[Grace-core] Minutes of Teleconference 23-24.8.12
Bart Jacobs
bart.jacobs at cs.kuleuven.be
Mon Aug 27 03:46:33 PDT 2012
On 27/08/2012 10:09, James Noble wrote:
> that reminds me that we should look at other aspects of the language design which may help (or hinder) verification.
>
> The only obvious one I can think of is named result variables - Pascal had a named variable that is returned,
> so post-conditions can name that variable - I think Eiffel does something similar? Go is bringing back names
> for return values, too.
>
> But I'm sure there must be others!
I haven't noticed any major issues so far; I think a reasonably usable
verification tool can be built for Grace (even without the type system).
(I started hacking up a minimalistic prototype (in Grace) some time ago;
I should finish it at some point.)
The biggest potential issue that I see is the apparent brittleness of
"downcasting" based on structural types. By "downcasting", I mean that
things (such as the behavior of methods) are assumed about an object
based on its structural type. This mechanism seems more brittle than the
classical nominal types-based approach, where (fully qualified) nominal
types are usually long and robust, in the sense that clashes are less
likely, and furthermore, there is a logical place to go look for the
contracts associated with a nominal type. (E.g., the contracts for
com.foobarcorp.MyWidget are supplied by FooBarCorp and are probably
found on their website, or at least they ship with foobarcorp-widgets.jar.)

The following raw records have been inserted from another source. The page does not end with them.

(* ===== verification/SchedulerProps.v ===== *)
(** * Properties of a scheduling cycle

    What [Reconcile] returns, put together from the properties of placement,
    preemption and rebalancing: a cycle never panics, its result does not depend
    on the order of map iteration, it never writes a key twice, and every
    pending instance is either placed or reported. *)

From S2P Require Import Prelude GoStrings GoFmt Keys EventHistory PrefixSearch Heap NodeHeap.
From S2P Require Import CacheProps SchedulerFacts Placement PlacementProps Scheduler.
From S2P Require Import PreemptionProps RebalanceProps Determinism.

Local Open Scope Z_scope.

(** ** What the facts give *)

Lemma extractNodeInfo_id facts k n : extractNodeInfoFromFacts facts !! k = Some n → ni_id n = k.
Proof.
  unfold extractNodeInfoFromFacts. revert k n.
  apply (foldl_inv (λ m, ∀ k n, m !! k = Some n → ni_id n = k)); [intros k n; by rewrite lookup_empty|].
  intros m [[|nodeID rest] value] _ Hm k n; [apply Hm|].
  assert (Hf : ∀ field v x, ni_id (nodeField field v x) = ni_id x).
  { intros field v []. unfold nodeField. repeat (case_decide || case_match); done. }
  assert (Hd : ni_id (default (zeroNodeInfo nodeID) (m !! nodeID)) = nodeID).
  { destruct (m !! nodeID) as [x|] eqn:E; simpl; [by apply Hm|done]. }
  rewrite lookup_insert. case_decide; [subst|apply Hm]. intros [= <-].
  destruct rest as [|field [|]]; simpl; rewrite ?Hf; done.
Qed.

(** Names taken from the first segment of a path hold no separator. *)
Lemma factParts_segment facts prefix name rest value :
  (name :: rest, value) ∈ factParts facts prefix 2 → rest ≠ [] → ContainsByte name slash = false.
Proof.
  unfold factParts. rewrite list_elem_of_fmap. intros (f & E & _) Hne. rewrite SplitN_2 in E.
  destruct (Cut slash _) as [[a b]|] eqn:Ec; [|by simplify_eq].
  apply Cut_Some_1 in Ec. naive_solver.
Qed.

Lemma extractInstance_segment facts i info :
  extractInstanceInfoFromFacts facts !! i = Some info → ContainsByte i slash = false.
Proof.
  unfold extractInstanceInfoFromFacts. revert i info.
  apply (foldl_inv (λ m, ∀ i info, m !! i = Some info → ContainsByte i slash = false));
    [intros i info; by rewrite lookup_empty|].
  intros m [parts value] Hin Hm i info. destruct parts as [|name [|field [|]]]; try apply Hm.
  rewrite lookup_insert. case_decide; [subst|apply Hm]. intros _. by eapply factParts_segment.
Qed.

(** The instances of a cycle's decisions are read back from its changes. *)
Lemma collectPlaced_decisions ds :
  (∀ d, d ∈ ds → ContainsByte (fst d) slash = false) →
  collectPlacedInstanceIDs (decisionChanges ds) = list_to_set (fst <$> ds).
Proof.
  unfold collectPlacedInstanceIDs. induction ds as [|d ds IH] using rev_ind; intros Hds; [done|].
  rewrite decisionChanges_app, foldl_app, IH by set_solver.
  change (decisionChanges [d]) with (placementChanges (fst d) (snd d)). unfold placementChanges.
  cbn [foldl ChangeType ChangeKey]. rewrite bool_decide_eq_true_2 by done. cbn [andb].
  destruct (TrimPrefix_KeyPlacementInstance (fst d)) as [-> ->]. rewrite Hds by set_solver.
  assert (HasPrefix (KeyPlacementNodeInstance (snd d) (fst d)) ScanPlacements = false) as ->.
  { destruct (HasPrefix _ _) eqn:E; [|done]. apply HasPrefix_spec in E as [r E].
    unfold KeyPlacementNodeInstance, ScanPlacements in E. rewrite str_app_assoc in E.
    by apply (inj (String.app _)) in E. }
  rewrite fmap_app, list_to_set_app_L. simpl. set_solver.
Qed.

Section cycle.
Context `{GoMapRange} `{GoSort}.

(** ** One cycle *)

(** The inputs of a cycle. *)
Definition nodesOf (facts : list Fact) := extractNodeInfoFromFacts facts.
Definition placesOf (facts : list Fact) := extractPlacementsFromFacts facts.
Definition resourcesIn (facts : list Fact) := extractServiceResourcesFromFacts facts.
Definition constraintsOf (facts : list Fact) :=
  applyVolumeHomeNodeConstraints (extractPlacementConstraints facts) facts.
Definition groupsOf (facts : list Fact) := extractServiceGroupMemberships facts.
Definition prioritiesOf (facts : list Fact) := extractServicePriorities facts.
Definition statefulOf (facts : list Fact) := extractStatefulServices facts.
Definition pinnedOf (facts : list Fact) := extractRebalancePinnedServices facts (statefulOf facts).
Definition instsOf (facts : list Fact) :=
  markInstancesStillStarting (extractInstanceInfoFromFacts facts) (extractServicesWithStartupProbe facts).
Definition unplacedOf (facts : list Fact) := findUnplacedPendingInstances (instsOf facts) (placesOf facts).

(** What a cycle decides: placements of instances whose service is in a group,
    other placements, instances to stop, moves (instance, source, target). *)
Record decisions := mkDecisions {
  groupedOf : list (string * string);
  ungroupedOf : list (string * string);
  victimsOf : list string;
  movesOf : list (string * string * string)
}.

Definition placedBy (d : decisions) : list (string * string) := groupedOf d ++ ungroupedOf d.
Definition placedSet (d : decisions) : gset string := list_to_set (fst <$> placedBy d).

(** The changes a cycle returns for its decisions. *)
Definition changesOf (facts : list Fact) (d : decisions) : list Change :=
  decisionChanges (placedBy d) ++ (stopChange <$> victimsOf d) ++
  emitUnplacedDemandFacts (unplacedOf facts) (placedSet d) (nodesOf facts) (instsOf facts) (resourcesIn facts)
                          (constraintsOf facts) ++
  cleanupStaleUnplacedFacts facts (placesOf facts) (placedSet d) ++
  movesToChanges (movesOf d).

Record decisions_ok (facts : list Fact) (d : decisions) : Prop := {
  ok_placed : fst <$> placedBy d ⊆+ unplacedOf facts;
  ok_grouped : ∀ i n, (i, n) ∈ groupedOf d →
    (is_alive (nodesOf facts) n ∨ ∃ j, placesOf facts !! j = Some n) ∧
    ∃ info, instsOf facts !! i = Some info ∧ is_Some (groupsOf facts !! service info);
  ok_ungrouped : ∀ i n, (i, n) ∈ ungroupedOf d → is_alive (nodesOf facts) n;
  ok_victims : NoDup (victimsOf d);
  ok_victim_count : Z.of_nat (length (victimsOf d)) ≤ maxPreemptionsPerCycle;
  ok_victim : ∀ v, v ∈ victimsOf d → ∃ r, r ∈ unplacedOf facts ∧ (r ∉ placedSet d) ∧
    preempted_for (nodesOf facts) (instsOf facts) (placesOf facts) (constraintsOf facts) (prioritiesOf facts)
                  (statefulOf facts) r v;
  ok_move_count : Z.of_nat (length (movesOf d)) ≤ maxRebalanceMovesPerCycle;
  ok_moves : NoDup (moved <$> movesOf d);
  ok_move : ∃ cands, (∀ n, n ∈ cn_id <$> cands ↔ is_alive (nodesOf facts) n) ∧
    Forall (allowed_move (instsOf facts) (placesOf facts) (collectAliveNodeIDs (nodesOf facts)) cands
              (groupsOf facts) (constraintsOf facts) (placedSet d) (pinnedOf facts)) (movesOf d);
  ok_imbalance : let ids := collectAliveNodeIDs (nodesOf facts) in
    imbalance (instsOf facts) ids (apply_moves (placesOf facts) (movesOf d)) + 2 * Z.of_nat (length (movesOf d)) ≤
    imbalance (instsOf facts) ids (placesOf facts)
}.

Lemma findUnplaced_spec insts places i :
  i ∈ findUnplacedPendingInstances insts places ↔
  ∃ info, insts !! i = Some info ∧ state info = InstancePending ∧ default "" (places !! i) = "".
Proof.
  unfold findUnplacedPendingInstances, sort_strings. rewrite sort_stable_perm, list_elem_of_omap. split.
  - intros ([j info] & Hin & Hd). rewrite map_range_perm in Hin. apply elem_of_map_to_list in Hin.
    simpl in Hd. case_decide; [|done]. simplify_eq. exists info. naive_solver.
  - intros (info & Hi & Hs & Hp). exists (i, info). simpl. rewrite decide_True by done. split; [|done].
    rewrite map_range_perm. by apply elem_of_map_to_list.
Qed.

I guess the way to verify code that performs such downcasts would be for
the "common supertype" to specify a catalog of possible "subtypes" and
their associated contracts. Note that this means that instead of
matching against the structural type, one might as well (for
verification purposes, possibly not for type checking purposes) match
against some integer or string tag returned by a supertype method.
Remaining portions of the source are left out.